## Available records
########
Lemma iter_get_clean {A} (parse : EntryParser A) size `{!SizedParser parse size} it i :
  table_ok size it → 0 ≤ i →
  quiet (iter_get parse it i) ∧ (i < it_count it → iter_get parse it i ≠ Err BufferTooSmall).
Proof.
  intros [Hlen Ho Hc Hin] Hi. unfold iter_get. destruct (_ <=? i) eqn:E; [apply Z.leb_le in E; split; [done|lia]|].
  apply Z.leb_gt in E. destruct (Hin ltac:(lia)) as [Es He]. pose proof (sp_pos (it_64 it)) as Hp.
  unfold iter_at, mul64, add64. rewrite Es. assert (i * size (it_64 it) + size (it_64 it) ≤ it_count it * size (it_64 it)) by nia.
  assert (0 ≤ i * size (it_64 it)) by nia. rewrite chk_ok by lia. cbn [rbind]. rewrite chk_ok by lia. cbn [rbind].
  destruct (sp_quiet (it_data it) (it_offset it + i * size (it_64 it)) (it_64 it) (it_le it)) as [Hq Hb]; [lia..|]. by split.
Qed.

Lemma check_table_quiet num off entsize expected len e :
  in_u 16 num → in_u 16 entsize → quiet (check_table num off entsize expected len e).
Proof.
  unfold in_u. intros Hn He. unfold check_table. apply quiet_if; intros ?; [done|]. apply quiet_if; intros ?; [done|].
  unfold mul64. rewrite chk_ok by nia. quiet.
Qed.

Lemma check_table_ok num off entsize expected len e :
  0 < num → 0 ≤ off → check_table num off entsize expected len e = Ok tt → entsize = expected ∧ off + num * expected ≤ len.
Proof.
  intros Hn Ho. unfold check_table. rewrite (proj2 (Z.eqb_neq num 0)) by lia. destruct (entsize =? expected) eqn:E; [|done]. cbn [negb].
  apply Z.eqb_eq in E as ->. intros H. apply bind_inv in H as (s & [-> _]%chk_inv & H). apply bind_inv in H as (e' & He & H).
  unfold checked_add in He. destruct (_ <? 2 ^ 64); [|done]. injection He as <-. destruct (len <? _) eqn:El; [done|].
  apply Z.ltb_ge in El. done.
Qed.

Record parsed (data : list Z) (f : ElfFile) : Prop := {
  pa_data : elf_data f = data;
  pa_header : elf_header_parse data = Ok (header f);
  pa_ph : table_ok (λ is64, if is64 then 56 else 32) (ph_iter_new f);
  pa_sh : table_ok (λ is64, if is64 then 64 else 40) (sh_iter_new f);
}.
Lemma mem_op_write s v data :
  rm_inv s → op_ok (OWrite v data) → ∃ r s', mem_op (OWrite v data) s = (r, s') ∧ rm_inv s' ∧
    mem_step (view s) (length (free_pages s)) (OWrite v data) r (view s') (length (free_pages s')).
Proof.
  intros Hi (H0 & Hb). unfold mem_op. destruct (page_mappings s !! page_base v) as [q|] eqn:Eq.
  2: { unfold write_virtual, mbindM, mget. rewrite Eq. eexists _, s. split; [done|]. split; [done|].
       apply (ms_absent _ _ _ v); [by rewrite view_lookup, Eq|done]. }
  assert (view s !! page_base v = Some (mkAPage (vp_protection q) (page_bytes s q))) as Hv by (by rewrite view_lookup, Eq).
  destruct (pr_write (vp_protection q)) eqn:Hw.
  2: { unfold write_virtual, mbindM, mget. rewrite Eq, Hw. eexists _, s. split; [done|]. split; [done|]. by eapply ms_denied. }
  destruct (ri_page _ Hi _ _ Eq) as [(F0 & Fm & Fl) _].
  unfold mbindM. rewrite (write_ok s v q data Hi Eq Hw) by lia. eexists _, _. split; [done|]. split.
  - pose proof (rm_inv_update s (page_base v) q q (put (Z.to_nat (vp_paddr q + v `mod` 4096)) data (physical_memory s)) Hi Eq eq_refl) as Hu.
    rewrite insert_id in Hu by done. apply Hu. unfold zlen in *. rewrite length_put; [done|].
    pose proof (Z.mod_pos_bound v 4096 ltac:(lia)). lia.
  - rewrite view_write by done. cbn [free_pages rm_set]. exact (ms_write _ _ v data _ Hv Hw).
Qed.

Lemma mem_op_refines s o :
  rm_inv s → op_ok o → ∃ r s', mem_op o s = (r, s') ∧ rm_inv s' ∧
    mem_step (view s) (length (free_pages s)) o r (view s') (length (free_pages s')).
Proof.
  intros Hi Ho. destruct o as [v p|v|v p|v n|v data].
  - destruct (mem_op_map s v p Hi) as (r & s' & m' & n' & E & Hi' & -> & -> & Hs). eauto.
  - by apply mem_op_unmap.
  - by apply mem_op_protect.
  - destruct (mem_op_read s v n Hi Ho) as (r & E & Hs). eauto.
  - by apply mem_op_write.
Qed.

(** ** Ranges *)

(** Cleaning up with physical addresses finds no page when all pages are above physical memory. *)
Lemma cleanup_noop s mapped :
  (∀ v p, page_mappings s !! v = Some p → zlen (physical_memory s) ≤ v) →
  Forall (frame_in (zlen (physical_memory s))) mapped →
  mfor mapped (λ paddr, ignore_error (rm_unmap_page paddr)) s = (Ok tt, s).
Proof.
  intros Hv. induction 1 as [|p mapped (H0 & Hm & Hl) _ IH]; [done|]. cbn [mfor]. unfold mbindM, ignore_error, rm_unmap_page, mbindM, mget.
  assert (page_mappings s !! page_base p = None) as ->; [|exact IH].
  destruct (page_mappings s !! page_base p) as [q|] eqn:Eq; [|done]. apply Hv in Eq. rewrite page_base_eq in Eq. dlia.
Qed.

Lemma rm_map_pages_exhaust prot start n i mapped s :
  rm_inv s → page_base start = start → zlen (physical_memory s) ≤ start → 0 ≤ i → length (free_pages s) = n →
  (∀ v p, page_mappings s !! v = Some p → zlen (physical_memory s) ≤ v) →
  (∀ j, i ≤ j → page_mappings s !! (start + j * 4096) = None) →
  Forall (frame_in (zlen (physical_memory s))) mapped →
  ∀ k, (n < k)%nat → ∃ s', rm_map_pages start prot mapped (seqZ i (Z.of_nat k)) s = (Err AllocationFailed, s') ∧ rm_inv s' ∧
    free_pages s' = [] ∧ (∀ v, is_Some (page_mappings s !! v) → is_Some (page_mappings s' !! v)) ∧
    ∀ j, i ≤ j < i + Z.of_nat n → is_Some (page_mappings s' !! (start + j * 4096)).
Proof.
  revert i mapped s. induction n as [|n IH]; intros i mapped s Hi Hst Hlow Hi0 Hn Hv Hnone Hmap k Hk.
  all: rewrite seqZ_cons by lia; cbn [rm_map_pages]; unfold rm_map_page, mbindM, mget;
    assert (page_base (start + i * MPAGE_SIZE) = start + i * 4096) as Eb
      by (rewrite page_base_eq in *; unfold MPAGE_SIZE; rewrite Z.div_add by lia; lia);
    rewrite Eb, (Hnone i ltac:(lia)); rewrite bool_decide_eq_false_2 by (by intros [? ?]); unfold allocate_physical_page, mbindM, mget.
  - destruct (free_pages s) eqn:Ef; [|done]. unfold merr. rewrite cleanup_noop by done. exists s. split; [done|]. split; [done|]. split; [done|]. split; [done|]. lia.
  - destruct (mem_op_map s (start + i * MPAGE_SIZE) prot Hi) as (r & s1 & _ & _ & E1 & Hi1 & _ & _ & _).
    unfold mem_op, rm_map_page, mbindM, mget in E1. rewrite Eb, (Hnone i ltac:(lia)) in E1. rewrite bool_decide_eq_false_2 in E1 by (by intros [? ?]).
    unfold allocate_physical_page, mbindM, mget in E1.
    pose proof (ri_free_in _ Hi) as Hfi. destruct (free_pages s) as [|f free] eqn:Ef; [done|]. apply Forall_cons in Hfi as [Hf _].
    unfold mput, mmod, mok in *. cbn [physical_memory page_mappings free_pages rm_set] in *. injection E1 as _ <-.
    set (s1 := rm_set _ _ free _) in *.
    destruct (IH (Z.succ i) (mapped ++ [f]) s1 Hi1 Hst Hlow ltac:(lia)) with (k := pred k) as (s' & E & Hi' & Hfree & Hkeep & Hall).
    + cbn in Hn. injection Hn as Hn. exact Hn.
    + intros w q. cbn [s1 page_mappings rm_set]. intros [[<- _]|[_ Hq]]%lookup_insert_Some; [cbn; lia|]. by eapply Hv.
    + intros j Hj. cbn [s1 page_mappings rm_set]. rewrite lookup_insert_ne by lia. apply Hnone. lia.
    + apply Forall_app_2; [done|]. by constructor.
    + lia.
    + replace (Z.pred (Z.of_nat k)) with (Z.of_nat (pred k)) by lia. exists s'. split; [exact E|]. split; [done|]. split; [done|]. split.
      * intros v Hvs. apply Hkeep. cbn [s1 page_mappings rm_set]. rewrite lookup_insert. by case_decide.
      * intros j Hj. destruct (decide (j = i)) as [->|]; [|apply Hall; lia].
        apply Hkeep. cbn [s1 page_mappings rm_set]. rewrite lookup_insert_eq. by eexists.
Qed.

(** A range of free addresses with enough pages left is mapped. *)
Lemma rm_map_pages_ok p start n k mapped s :
  page_base start = start → (n ≤ length (free_pages s))%nat →
  (∀ j, k ≤ j < k + Z.of_nat n → page_mappings s !! (start + j * 4096) = None) →
  ∃ ms s', rm_map_pages start p mapped (seqZ k (Z.of_nat n)) s = (Ok ms, s') ∧ free_pages s' = drop n (free_pages s) ∧
    ∀ v, is_Some (page_mappings s' !! v) ↔ is_Some (page_mappings s !! v) ∨ ∃ j, k ≤ j < k + Z.of_nat n ∧ v = start + j * 4096.
Proof.
  intros Hst. revert k mapped s. induction n as [|n IH]; intros k mapped s Hn Hnone.
  { exists mapped, s. split; [done|]. split; [by rewrite drop_0|]. intros v. split; [by left|]. intros [?|(j & ? & _)]; [done|lia]. }
  rewrite seqZ_cons by lia. replace (Z.pred (Z.of_nat (S n))) with (Z.of_nat n) by lia. cbn [rm_map_pages].
  assert (page_base (start + k * MPAGE_SIZE) = start + k * 4096) as Eb
    by (rewrite page_base_eq in *; unfold MPAGE_SIZE; rewrite Z.div_add by lia; lia).
  unfold rm_map_page, mbindM, mget. rewrite Eb, (Hnone k ltac:(lia)). rewrite bool_decide_eq_false_2 by (by intros [? ?]).
  unfold allocate_physical_page, mbindM, mget. destruct (free_pages s) as [|f free] eqn:Ef; [cbn in Hn; lia|].
  unfold mput, mmod, mok. cbn [physical_memory page_mappings free_pages rm_set].
  set (s1 := rm_set _ _ free _). destruct (IH (Z.succ k) (mapped ++ [f]) s1) as (ms & s' & E & Hfree & Hmaps).
  - cbn in *. lia.
  - intros j Hj. cbn [s1 page_mappings rm_set]. rewrite lookup_insert_ne by lia. apply Hnone. lia.
  - exists ms, s'. split; [exact E|]. split; [done|]. intros v. rewrite Hmaps. cbn [s1 page_mappings rm_set]. rewrite lookup_insert.
    case_decide as Ev; split.
    + intros _. right. exists k. split; [lia|done].
    + intros _. left. by eexists.
    + intros [?|(j & ? & ->)]; [by left|right; exists j; split; [lia|done]].
    + intros [?|(j & ? & ->)]; [by left|right; exists j; split; [|done]]. destruct (decide (j = k)); [subst; done|lia].
Qed.

(** No operation on pages writes physical memory. *)
Definition keeps_bytes {A} (m : RM A) : Prop := ∀ s, physical_memory (m s).2 = physical_memory s.

Lemma keeps_bytes_bind {A B} (m : RM A) (k : A → RM B) : keeps_bytes m → (∀ a, keeps_bytes (k a)) → keeps_bytes (mbindM m k).
Proof. intros Hm Hk s. specialize (Hm s). unfold mbindM. destruct (m s) as [[] s']; cbn in *; [|done..]. by rewrite Hk. Qed.

Lemma keeps_bytes_map p start mapped ids : keeps_bytes (rm_map_pages start p mapped ids).
Proof.
  assert (∀ v, keeps_bytes (rm_map_page v p)) as Hmap.
  { intros v s. unfold rm_map_page, allocate_physical_page, mbindM, mget, merr. case_bool_decide; [done|]. by destruct (free_pages s). }
  assert (∀ l, keeps_bytes (mfor l (λ paddr, ignore_error (rm_unmap_page paddr)))) as Hun.
  { intros l. induction l as [|x l IH]; [done|]. cbn [mfor]. apply keeps_bytes_bind; [|intros _; exact IH].
    intros s. unfold ignore_error, rm_unmap_page, mbindM, mget. by destruct (page_mappings s !! _). }
  revert mapped. induction ids as [|i ids IH]; intros mapped s; [done|]. cbn [rm_map_pages]. specialize (Hmap (start + i * MPAGE_SIZE) s).
  destruct (rm_map_page _ _ s) as [[pa|e| |] s'] eqn:E; cbn [snd] in Hmap; [by rewrite IH| |done..].
  rewrite <-Hmap. apply keeps_bytes_bind; [apply Hun|]. by intros ? ?.
Qed.

Lemma keeps_bytes_range v n p : keeps_bytes (rm_map_range v n p).
Proof.
  apply keeps_bytes_bind; [by intros s|]. intros [a b]. apply keeps_bytes_map.
Qed.

(** ** Properties *)

(** C17: the memory manager implements a map from pages to their bytes. Any sequence of mapping, unmapping, changing
    protection, and of reads and writes that stay in one page gives the results of that map: a write changes the
    bytes it names in its own page and nothing else, a page without write permission refuses it, unmapped pages are
    reported, and mapping fails only for a mapped page or when no physical page is left. *)
Theorem memory_refines_pages ops s :
  rm_inv s → Forall op_ok ops →
  let rs := (mem_run ops s).1 in let s' := (mem_run ops s).2 in
  rm_inv s' ∧ mem_steps (view s) (length (free_pages s)) ops rs (view s') (length (free_pages s')).
Proof.
  revert s. induction ops as [|o ops IH]; intros s Hi Hops; cbn [mem_run]; [split; [done|constructor]|].
  apply Forall_cons in Hops as [Ho Hops]. destruct (mem_op_refines s o Hi Ho) as (r & s1 & -> & Hi1 & Hs).
  specialize (IH s1 Hi1 Hops). destruct (mem_run ops s1) as [rs s2]. destruct IH as [Hi2 Hs2]. split; [done|]. by econstructor.
Qed.

(** A manager of three pages. *)
Definition demo_rmm : RealMemoryManager :=
  match rm_new 12288 with Ok s => s | _ => mkRmm [] ∅ [] 0 (0, 0) (0, 0) (0, 0) (0, 0) end.

Lemma demo_rmm_inv : rm_inv demo_rmm.
Proof. apply (rm_new_inv 12288); [lia|]. by vm_compute. Qed.

Definition demo_ops : list MemOp :=
  [OMap 0x400000 read_write; OMap 0x401000 read_only; OWrite 0x400ffe [7; 8]; OWrite 0x401000 [9]; ORead 0x400ffe 2; ORead 0x401000 2].

Lemma memory_refines_pages_witness :
  rm_inv (mem_run demo_ops demo_rmm).2 ∧ (mem_run demo_ops demo_rmm).1 = [Ok []; Ok []; Ok []; Err PermissionDenied; Ok [7; 8]; Ok [0; 0]].
Proof.
  split; [|by vm_compute]. apply (memory_refines_pages demo_ops demo_rmm demo_rmm_inv).
  unfold demo_ops. forall_list; cbn; by vm_compute.
Defined.

(** Protection covers only the page an access starts in. When the physical pages of two virtual pages follow each
    other, a write that runs over the end of the first succeeds and changes the start of the second, whatever the
    protection of the second and wherever it is mapped. *)
Theorem cross_page_write_spills s v w p q k data :
  rm_inv s → page_mappings s !! page_base v = Some p → page_mappings s !! w = Some q →
  pr_write (vp_protection p) = true → vp_paddr q = vp_paddr p + 4096 →
  v `mod` 4096 = 4096 - k → 0 < k ≤ zlen data → zlen data ≤ k + 4096 →
  ∃ s', write_virtual v data s = (Ok tt, s') ∧ page_mappings s' = page_mappings s ∧
    page_bytes s' q = put 0 (drop (Z.to_nat k) data) (page_bytes s q).
Proof.
  intros Hi Hp Hq Hw Hadj Hv Hk Hlen. destruct (ri_page _ Hi _ _ Hp) as [(F0 & _ & _) _]. destruct (ri_page _ Hi _ _ Hq) as [(G0 & _ & Gl) _].
  rewrite (write_ok s v p data Hi Hp Hw) by lia. eexists. split; [done|]. split; [done|].
  unfold page_bytes. cbn [physical_memory rm_set]. rewrite Hv. unfold zlen in *. pose proof page_len_eq.
  pose proof (Z.mod_pos_bound v 4096 ltac:(lia)). apply list_eq. intros i. rewrite lookup_field. case_decide as Hl.
  2: { symmetry. apply lookup_ge_None. rewrite length_put; rewrite length_field, ?length_drop; lia. }
  destruct (decide (i < length data - Z.to_nat k)%nat) as [Hin|Hout].
  - rewrite (lookup_put_new (Z.to_nat (vp_paddr p + (4096 - k)))) by lia.
    rewrite (lookup_put_new 0) by (rewrite ?length_drop, ?length_field; lia). rewrite lookup_drop. f_equal. lia.
  - rewrite (lookup_put_old (Z.to_nat (vp_paddr p + (4096 - k)))) by lia.
    rewrite (lookup_put_old 0) by (rewrite ?length_drop, ?length_field; lia). by rewrite lookup_field, decide_True by lia.
Qed.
########
## Activity
Take the records above and return, word for word, only the lines that fall from the line with "free_pages s' = []" to the line with "by lia; lia);", both of them included.

## Exercise result
    free_pages s' = [] ∧ (∀ v, is_Some (page_mappings s !! v) → is_Some (page_mappings s' !! v)) ∧
    ∀ j, i ≤ j < i + Z.of_nat n → is_Some (page_mappings s' !! (start + j * 4096)).
Proof.
  revert i mapped s. induction n as [|n IH]; intros i mapped s Hi Hst Hlow Hi0 Hn Hv Hnone Hmap k Hk.
  all: rewrite seqZ_cons by lia; cbn [rm_map_pages]; unfold rm_map_page, mbindM, mget;
    assert (page_base (start + i * MPAGE_SIZE) = start + i * 4096) as Eb
      by (rewrite page_base_eq in *; unfold MPAGE_SIZE; rewrite Z.div_add by lia; lia);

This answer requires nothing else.